After presenting Dory (Team UV’s senior project) to our adviser and a few interested technicians, I found relaxation in the beautiful landscapes of the Central Coast. During the trip, my girlfriend and I made a visit to Monterey Bay Aquarium on Cannery Row. To our surprise, we found a lesson in science and engineering in the most unsuspecting place…the Sea Otter Exhibit!
The incredibly cute creature above is quite the wet weasel! Belonging to the weasel family, sea otters live along the coasts of the northern Pacific Ocean. Aside from being adorable and cuddly they have a few survival traits that make them scientifically interesting. Sea otter fur is one of the most dense around with up to a million hairs per square inch. They need this much fur because they have no blubber! Living in freezing water is made doable by this dense fur which is fluffed from hours of daily cleaning. Fluffy fur traps air between the otters skin and the freezing Pacific water, where it acts as a thermal insulator.
Layers of air can act as a great insulator, reducing the amount of thermal energy lost to the environment. We see this “phenomenon” practically everywhere; birds “fluff” up their feathers and people wear layers of clothing to trap air close to their skin.

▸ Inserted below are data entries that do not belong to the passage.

(** The thirteenth timeout. *)
Lemma counted_out s : timer_unset s = false -> 0 <= period s <= 60000000 ->
  let s' := tlsfatal (counted (dtls1_double_timeout s)) tls_AD_NO_ALERT in
  sent (rest s') = sent (rest s) /\ hashed (rest s') = hashed (rest s) /\ otls_statem_in_error s' = true.
Proof using Clock0.
  intros Hset Hp. destruct (double_timeout_spec s Hset Hp) as (_ & Hr & _). cbn zeta.
  generalize dependent (dtls1_double_timeout s). intros s1 Hr.
  assert (E : rest (tlsfatal (counted s1) tls_AD_NO_ALERT) = rest s1 /\ otls_statem_in_error (tlsfatal (counted s1) tls_AD_NO_ALERT) = true).
  { unfold tlsfatal, otls_statem_fatal. destruct (_ && _) eqn:Eb; [|by split].
    apply andb_prop in Eb as [_ Eb]. by split. }
  destruct E as [-> ->]. rewrite Hr. destruct (clock_keeps (rest s)) as [-> ->]. done.
Qed.

Lemma rewrote_timer s s' : rewrote s s' -> timer s' = timer s /\ period s' = period s /\
  timeout (d1 (conf s')) = timeout (d1 (conf s)).
Proof. intros [E _]. unfold timer, period. by rewrite E. Qed.

End Timing.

Thermal energy flows in one direction: from a warmer body to a colder body. Insulation such as air is used to reduce the rate of heat transfer in that direction. Many popular building materials use trapped air pockets to slow convective heat transfer (heat transfer due to fluid motion, which is caused by density changes in the heated fluid for the case of natural convection) while also reducing conductive heat transfer (heat transfer through a body due to physical contact). These materials are placed between walls or along pipes to control thermal energy flow. Another popular application is in double pane windows where an air space acts as a thermal insulator between the inside and outside environments.
It’s cool to see the science behind nature especially when you can see its application in other forms. Who knew I would continue to learn even while on vacation!